Provided data:
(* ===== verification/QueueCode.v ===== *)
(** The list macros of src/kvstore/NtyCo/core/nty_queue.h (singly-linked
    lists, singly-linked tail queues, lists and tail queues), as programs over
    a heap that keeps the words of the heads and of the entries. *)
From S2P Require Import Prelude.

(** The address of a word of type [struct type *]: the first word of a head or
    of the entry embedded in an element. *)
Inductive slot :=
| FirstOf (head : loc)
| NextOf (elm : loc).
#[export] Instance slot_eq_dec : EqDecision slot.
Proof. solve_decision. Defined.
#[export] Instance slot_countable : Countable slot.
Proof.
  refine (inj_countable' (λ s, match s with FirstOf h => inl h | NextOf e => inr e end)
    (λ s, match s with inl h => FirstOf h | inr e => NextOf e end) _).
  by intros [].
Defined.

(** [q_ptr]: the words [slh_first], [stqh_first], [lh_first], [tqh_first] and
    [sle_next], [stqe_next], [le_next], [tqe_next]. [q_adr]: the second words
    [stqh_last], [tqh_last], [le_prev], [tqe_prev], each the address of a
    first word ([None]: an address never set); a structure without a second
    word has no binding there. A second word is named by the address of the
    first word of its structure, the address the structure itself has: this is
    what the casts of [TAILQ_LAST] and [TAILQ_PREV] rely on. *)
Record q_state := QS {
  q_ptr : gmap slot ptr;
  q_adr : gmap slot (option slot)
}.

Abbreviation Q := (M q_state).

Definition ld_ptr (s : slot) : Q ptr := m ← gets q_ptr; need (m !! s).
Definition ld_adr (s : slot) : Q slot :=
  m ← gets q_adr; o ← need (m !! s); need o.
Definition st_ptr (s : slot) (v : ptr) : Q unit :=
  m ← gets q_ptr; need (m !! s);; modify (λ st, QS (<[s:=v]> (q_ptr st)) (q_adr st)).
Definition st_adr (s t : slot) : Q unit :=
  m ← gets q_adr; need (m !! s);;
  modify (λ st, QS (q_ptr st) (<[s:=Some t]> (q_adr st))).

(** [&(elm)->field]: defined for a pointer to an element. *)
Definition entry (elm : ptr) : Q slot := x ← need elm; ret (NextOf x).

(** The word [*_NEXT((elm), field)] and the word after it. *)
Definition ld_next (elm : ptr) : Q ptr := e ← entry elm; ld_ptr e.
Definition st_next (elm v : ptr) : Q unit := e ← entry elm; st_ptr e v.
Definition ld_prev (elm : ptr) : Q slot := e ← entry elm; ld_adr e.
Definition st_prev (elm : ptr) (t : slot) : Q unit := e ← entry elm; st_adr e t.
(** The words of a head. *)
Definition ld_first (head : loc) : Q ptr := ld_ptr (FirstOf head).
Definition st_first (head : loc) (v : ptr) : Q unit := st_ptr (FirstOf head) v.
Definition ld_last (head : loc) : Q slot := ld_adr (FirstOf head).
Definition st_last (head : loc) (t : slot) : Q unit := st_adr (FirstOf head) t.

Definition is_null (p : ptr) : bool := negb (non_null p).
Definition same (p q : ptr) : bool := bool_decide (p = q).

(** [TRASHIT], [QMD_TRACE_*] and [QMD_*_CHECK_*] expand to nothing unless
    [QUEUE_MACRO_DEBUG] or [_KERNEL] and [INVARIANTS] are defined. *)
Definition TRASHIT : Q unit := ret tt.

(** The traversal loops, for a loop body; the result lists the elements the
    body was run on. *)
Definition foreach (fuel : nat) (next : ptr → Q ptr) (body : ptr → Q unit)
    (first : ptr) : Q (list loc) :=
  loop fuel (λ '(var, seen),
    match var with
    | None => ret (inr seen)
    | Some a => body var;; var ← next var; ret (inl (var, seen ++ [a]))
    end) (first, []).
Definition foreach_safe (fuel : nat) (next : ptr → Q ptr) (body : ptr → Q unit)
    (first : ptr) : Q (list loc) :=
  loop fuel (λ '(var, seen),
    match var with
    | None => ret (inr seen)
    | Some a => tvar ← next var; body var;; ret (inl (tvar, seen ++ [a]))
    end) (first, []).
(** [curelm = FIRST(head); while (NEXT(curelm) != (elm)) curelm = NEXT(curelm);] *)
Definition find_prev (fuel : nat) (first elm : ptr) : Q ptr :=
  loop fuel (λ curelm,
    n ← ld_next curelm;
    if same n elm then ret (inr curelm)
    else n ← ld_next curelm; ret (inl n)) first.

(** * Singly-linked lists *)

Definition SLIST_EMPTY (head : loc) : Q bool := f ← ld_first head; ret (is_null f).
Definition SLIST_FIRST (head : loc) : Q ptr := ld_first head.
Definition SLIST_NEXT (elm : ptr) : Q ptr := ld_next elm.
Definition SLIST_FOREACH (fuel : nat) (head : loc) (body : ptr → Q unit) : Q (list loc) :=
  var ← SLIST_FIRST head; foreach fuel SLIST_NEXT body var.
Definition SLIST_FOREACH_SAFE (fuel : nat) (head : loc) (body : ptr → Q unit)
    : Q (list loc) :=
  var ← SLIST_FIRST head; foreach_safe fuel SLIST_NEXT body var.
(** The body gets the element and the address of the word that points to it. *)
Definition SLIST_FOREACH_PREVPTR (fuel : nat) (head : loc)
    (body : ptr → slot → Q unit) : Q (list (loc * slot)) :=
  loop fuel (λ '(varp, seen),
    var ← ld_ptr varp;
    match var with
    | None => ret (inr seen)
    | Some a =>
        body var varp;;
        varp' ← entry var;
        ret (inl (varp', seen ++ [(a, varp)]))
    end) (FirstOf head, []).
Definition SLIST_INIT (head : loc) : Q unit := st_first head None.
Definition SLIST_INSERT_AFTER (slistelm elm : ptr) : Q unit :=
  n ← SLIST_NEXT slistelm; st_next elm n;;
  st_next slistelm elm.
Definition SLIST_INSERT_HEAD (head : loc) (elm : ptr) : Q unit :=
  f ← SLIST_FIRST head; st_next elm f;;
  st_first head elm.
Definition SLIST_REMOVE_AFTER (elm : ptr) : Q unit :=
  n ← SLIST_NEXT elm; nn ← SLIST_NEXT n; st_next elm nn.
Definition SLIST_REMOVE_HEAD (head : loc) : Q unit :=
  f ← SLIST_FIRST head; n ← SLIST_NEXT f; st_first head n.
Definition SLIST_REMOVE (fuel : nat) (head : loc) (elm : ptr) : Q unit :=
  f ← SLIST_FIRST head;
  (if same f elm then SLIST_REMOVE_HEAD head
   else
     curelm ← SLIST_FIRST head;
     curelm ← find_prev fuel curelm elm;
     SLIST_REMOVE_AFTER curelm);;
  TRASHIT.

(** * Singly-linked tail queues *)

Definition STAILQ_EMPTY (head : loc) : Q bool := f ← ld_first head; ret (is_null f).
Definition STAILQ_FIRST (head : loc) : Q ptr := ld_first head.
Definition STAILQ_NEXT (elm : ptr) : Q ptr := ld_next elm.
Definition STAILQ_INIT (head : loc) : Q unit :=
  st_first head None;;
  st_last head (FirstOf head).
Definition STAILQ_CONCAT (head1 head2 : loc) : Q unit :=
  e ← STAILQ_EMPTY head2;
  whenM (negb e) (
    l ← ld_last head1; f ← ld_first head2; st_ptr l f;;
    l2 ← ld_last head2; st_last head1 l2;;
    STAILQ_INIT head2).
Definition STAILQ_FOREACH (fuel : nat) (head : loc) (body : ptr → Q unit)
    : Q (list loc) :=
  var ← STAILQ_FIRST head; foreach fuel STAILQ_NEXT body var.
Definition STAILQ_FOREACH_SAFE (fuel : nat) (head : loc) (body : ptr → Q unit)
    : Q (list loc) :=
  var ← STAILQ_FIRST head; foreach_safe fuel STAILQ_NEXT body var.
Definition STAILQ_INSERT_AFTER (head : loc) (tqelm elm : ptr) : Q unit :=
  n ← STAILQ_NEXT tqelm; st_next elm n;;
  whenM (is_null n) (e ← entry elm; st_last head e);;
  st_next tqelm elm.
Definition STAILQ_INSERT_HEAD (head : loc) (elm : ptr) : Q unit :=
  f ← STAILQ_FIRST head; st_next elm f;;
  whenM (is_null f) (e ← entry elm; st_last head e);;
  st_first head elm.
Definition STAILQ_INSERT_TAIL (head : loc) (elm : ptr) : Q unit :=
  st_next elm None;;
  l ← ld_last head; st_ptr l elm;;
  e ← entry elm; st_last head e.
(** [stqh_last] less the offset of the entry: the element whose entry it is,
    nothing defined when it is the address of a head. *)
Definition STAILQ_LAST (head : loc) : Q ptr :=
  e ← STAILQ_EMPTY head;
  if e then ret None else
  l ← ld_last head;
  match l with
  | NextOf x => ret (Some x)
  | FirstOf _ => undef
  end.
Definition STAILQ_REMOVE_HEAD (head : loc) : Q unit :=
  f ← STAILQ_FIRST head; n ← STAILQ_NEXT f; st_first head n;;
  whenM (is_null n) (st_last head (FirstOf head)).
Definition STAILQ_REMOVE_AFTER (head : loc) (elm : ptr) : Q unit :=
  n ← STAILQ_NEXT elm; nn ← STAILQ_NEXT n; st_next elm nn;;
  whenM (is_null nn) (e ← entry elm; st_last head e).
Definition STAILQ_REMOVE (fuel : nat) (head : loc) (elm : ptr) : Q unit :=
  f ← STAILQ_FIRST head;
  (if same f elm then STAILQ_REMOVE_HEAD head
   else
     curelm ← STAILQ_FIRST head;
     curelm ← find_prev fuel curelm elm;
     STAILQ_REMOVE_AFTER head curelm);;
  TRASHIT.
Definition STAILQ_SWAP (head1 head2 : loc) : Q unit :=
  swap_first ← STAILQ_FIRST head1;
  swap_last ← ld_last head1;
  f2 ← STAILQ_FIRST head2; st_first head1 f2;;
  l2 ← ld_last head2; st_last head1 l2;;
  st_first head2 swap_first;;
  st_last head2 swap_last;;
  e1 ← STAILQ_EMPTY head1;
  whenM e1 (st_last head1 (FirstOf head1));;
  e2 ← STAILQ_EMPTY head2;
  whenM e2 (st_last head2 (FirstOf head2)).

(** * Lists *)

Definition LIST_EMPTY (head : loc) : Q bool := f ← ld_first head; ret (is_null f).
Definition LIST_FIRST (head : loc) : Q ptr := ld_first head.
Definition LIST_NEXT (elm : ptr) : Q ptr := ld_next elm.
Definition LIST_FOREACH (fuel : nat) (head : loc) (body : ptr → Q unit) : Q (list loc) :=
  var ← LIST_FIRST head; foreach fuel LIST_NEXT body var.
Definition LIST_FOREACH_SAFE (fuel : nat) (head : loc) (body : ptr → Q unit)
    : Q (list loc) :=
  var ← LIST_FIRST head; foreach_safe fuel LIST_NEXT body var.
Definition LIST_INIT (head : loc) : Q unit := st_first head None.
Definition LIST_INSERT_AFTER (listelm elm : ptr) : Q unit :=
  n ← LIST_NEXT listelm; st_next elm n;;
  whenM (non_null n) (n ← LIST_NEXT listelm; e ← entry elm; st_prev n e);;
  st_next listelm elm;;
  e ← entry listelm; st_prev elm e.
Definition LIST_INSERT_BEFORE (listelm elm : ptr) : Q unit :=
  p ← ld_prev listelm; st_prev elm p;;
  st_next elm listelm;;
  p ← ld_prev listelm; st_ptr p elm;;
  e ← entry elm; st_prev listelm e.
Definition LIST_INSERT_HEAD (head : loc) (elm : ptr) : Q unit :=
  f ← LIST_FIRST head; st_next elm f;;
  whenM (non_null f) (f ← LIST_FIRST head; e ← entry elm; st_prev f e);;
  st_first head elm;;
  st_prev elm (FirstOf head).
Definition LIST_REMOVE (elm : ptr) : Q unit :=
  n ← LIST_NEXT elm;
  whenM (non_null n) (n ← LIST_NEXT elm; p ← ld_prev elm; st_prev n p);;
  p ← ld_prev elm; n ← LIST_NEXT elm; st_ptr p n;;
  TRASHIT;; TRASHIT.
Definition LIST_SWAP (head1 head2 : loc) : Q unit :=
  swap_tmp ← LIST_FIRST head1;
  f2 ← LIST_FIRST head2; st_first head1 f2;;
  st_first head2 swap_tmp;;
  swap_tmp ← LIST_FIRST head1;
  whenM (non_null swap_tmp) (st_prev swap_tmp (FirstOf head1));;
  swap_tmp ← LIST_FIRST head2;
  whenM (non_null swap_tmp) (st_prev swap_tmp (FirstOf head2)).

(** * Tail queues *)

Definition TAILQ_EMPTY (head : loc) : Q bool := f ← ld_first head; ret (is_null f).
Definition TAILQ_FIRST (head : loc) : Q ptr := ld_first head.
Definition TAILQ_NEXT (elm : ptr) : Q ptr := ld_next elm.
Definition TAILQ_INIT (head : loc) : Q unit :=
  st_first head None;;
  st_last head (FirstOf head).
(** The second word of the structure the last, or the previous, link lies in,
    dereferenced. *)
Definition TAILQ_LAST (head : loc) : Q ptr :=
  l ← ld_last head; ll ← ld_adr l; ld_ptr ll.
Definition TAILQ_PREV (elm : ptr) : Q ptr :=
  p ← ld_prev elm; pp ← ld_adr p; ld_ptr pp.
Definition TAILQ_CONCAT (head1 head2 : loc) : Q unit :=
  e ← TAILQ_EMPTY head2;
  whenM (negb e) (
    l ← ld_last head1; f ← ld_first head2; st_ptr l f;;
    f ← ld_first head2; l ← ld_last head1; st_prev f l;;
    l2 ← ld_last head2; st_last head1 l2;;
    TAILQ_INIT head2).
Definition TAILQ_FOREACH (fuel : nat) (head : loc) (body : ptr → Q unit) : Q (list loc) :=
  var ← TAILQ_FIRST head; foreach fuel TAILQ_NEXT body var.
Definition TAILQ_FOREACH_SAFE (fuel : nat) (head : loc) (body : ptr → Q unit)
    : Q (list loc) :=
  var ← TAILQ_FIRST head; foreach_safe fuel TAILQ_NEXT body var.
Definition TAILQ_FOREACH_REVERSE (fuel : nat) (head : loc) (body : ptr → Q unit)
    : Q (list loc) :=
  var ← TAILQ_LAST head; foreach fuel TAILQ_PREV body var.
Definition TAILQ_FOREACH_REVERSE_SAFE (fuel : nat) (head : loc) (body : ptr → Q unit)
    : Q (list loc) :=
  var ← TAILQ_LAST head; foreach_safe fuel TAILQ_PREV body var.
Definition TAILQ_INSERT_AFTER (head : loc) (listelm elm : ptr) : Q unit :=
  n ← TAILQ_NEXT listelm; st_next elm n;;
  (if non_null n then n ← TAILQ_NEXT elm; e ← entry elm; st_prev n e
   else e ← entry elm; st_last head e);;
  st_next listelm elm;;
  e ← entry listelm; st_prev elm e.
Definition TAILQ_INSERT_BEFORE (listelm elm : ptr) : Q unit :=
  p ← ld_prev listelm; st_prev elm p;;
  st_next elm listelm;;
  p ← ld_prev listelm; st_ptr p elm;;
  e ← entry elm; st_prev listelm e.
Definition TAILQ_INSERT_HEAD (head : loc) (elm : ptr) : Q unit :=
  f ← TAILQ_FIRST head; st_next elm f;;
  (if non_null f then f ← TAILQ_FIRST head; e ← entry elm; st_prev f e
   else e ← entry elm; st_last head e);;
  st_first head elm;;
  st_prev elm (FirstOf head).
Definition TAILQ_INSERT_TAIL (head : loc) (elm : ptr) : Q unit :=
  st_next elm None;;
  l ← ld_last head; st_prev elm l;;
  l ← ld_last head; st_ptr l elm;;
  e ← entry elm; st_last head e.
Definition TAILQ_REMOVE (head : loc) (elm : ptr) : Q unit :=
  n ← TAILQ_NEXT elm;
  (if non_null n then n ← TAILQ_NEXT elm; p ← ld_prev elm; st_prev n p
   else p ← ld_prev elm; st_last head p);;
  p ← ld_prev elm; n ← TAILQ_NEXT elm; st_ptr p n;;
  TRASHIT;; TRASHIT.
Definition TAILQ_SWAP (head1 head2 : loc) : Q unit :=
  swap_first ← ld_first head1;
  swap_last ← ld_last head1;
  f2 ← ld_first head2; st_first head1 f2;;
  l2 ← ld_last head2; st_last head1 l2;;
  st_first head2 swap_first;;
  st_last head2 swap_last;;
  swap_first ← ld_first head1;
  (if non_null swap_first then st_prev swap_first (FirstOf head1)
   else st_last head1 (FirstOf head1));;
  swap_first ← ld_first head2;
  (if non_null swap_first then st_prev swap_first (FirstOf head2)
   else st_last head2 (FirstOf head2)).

Aim of the exercise: Exactly as written, reproduce the lines of the data above from the first line through the line where "Definition st_ptr (s" appears.

Response to this task:
(* ===== verification/QueueCode.v ===== *)
(** The list macros of src/kvstore/NtyCo/core/nty_queue.h (singly-linked
    lists, singly-linked tail queues, lists and tail queues), as programs over
    a heap that keeps the words of the heads and of the entries. *)
From S2P Require Import Prelude.

(** The address of a word of type [struct type *]: the first word of a head or
    of the entry embedded in an element. *)
Inductive slot :=
| FirstOf (head : loc)
| NextOf (elm : loc).
#[export] Instance slot_eq_dec : EqDecision slot.
Proof. solve_decision. Defined.
#[export] Instance slot_countable : Countable slot.
Proof.
  refine (inj_countable' (λ s, match s with FirstOf h => inl h | NextOf e => inr e end)
    (λ s, match s with inl h => FirstOf h | inr e => NextOf e end) _).
  by intros [].
Defined.

(** [q_ptr]: the words [slh_first], [stqh_first], [lh_first], [tqh_first] and
    [sle_next], [stqe_next], [le_next], [tqe_next]. [q_adr]: the second words
    [stqh_last], [tqh_last], [le_prev], [tqe_prev], each the address of a
    first word ([None]: an address never set); a structure without a second
    word has no binding there. A second word is named by the address of the
    first word of its structure, the address the structure itself has: this is
    what the casts of [TAILQ_LAST] and [TAILQ_PREV] rely on. *)
Record q_state := QS {
  q_ptr : gmap slot ptr;
  q_adr : gmap slot (option slot)
}.

Abbreviation Q := (M q_state).

Definition ld_ptr (s : slot) : Q ptr := m ← gets q_ptr; need (m !! s).
Definition ld_adr (s : slot) : Q slot :=
  m ← gets q_adr; o ← need (m !! s); need o.
Definition st_ptr (s : slot) (v : ptr) : Q unit :=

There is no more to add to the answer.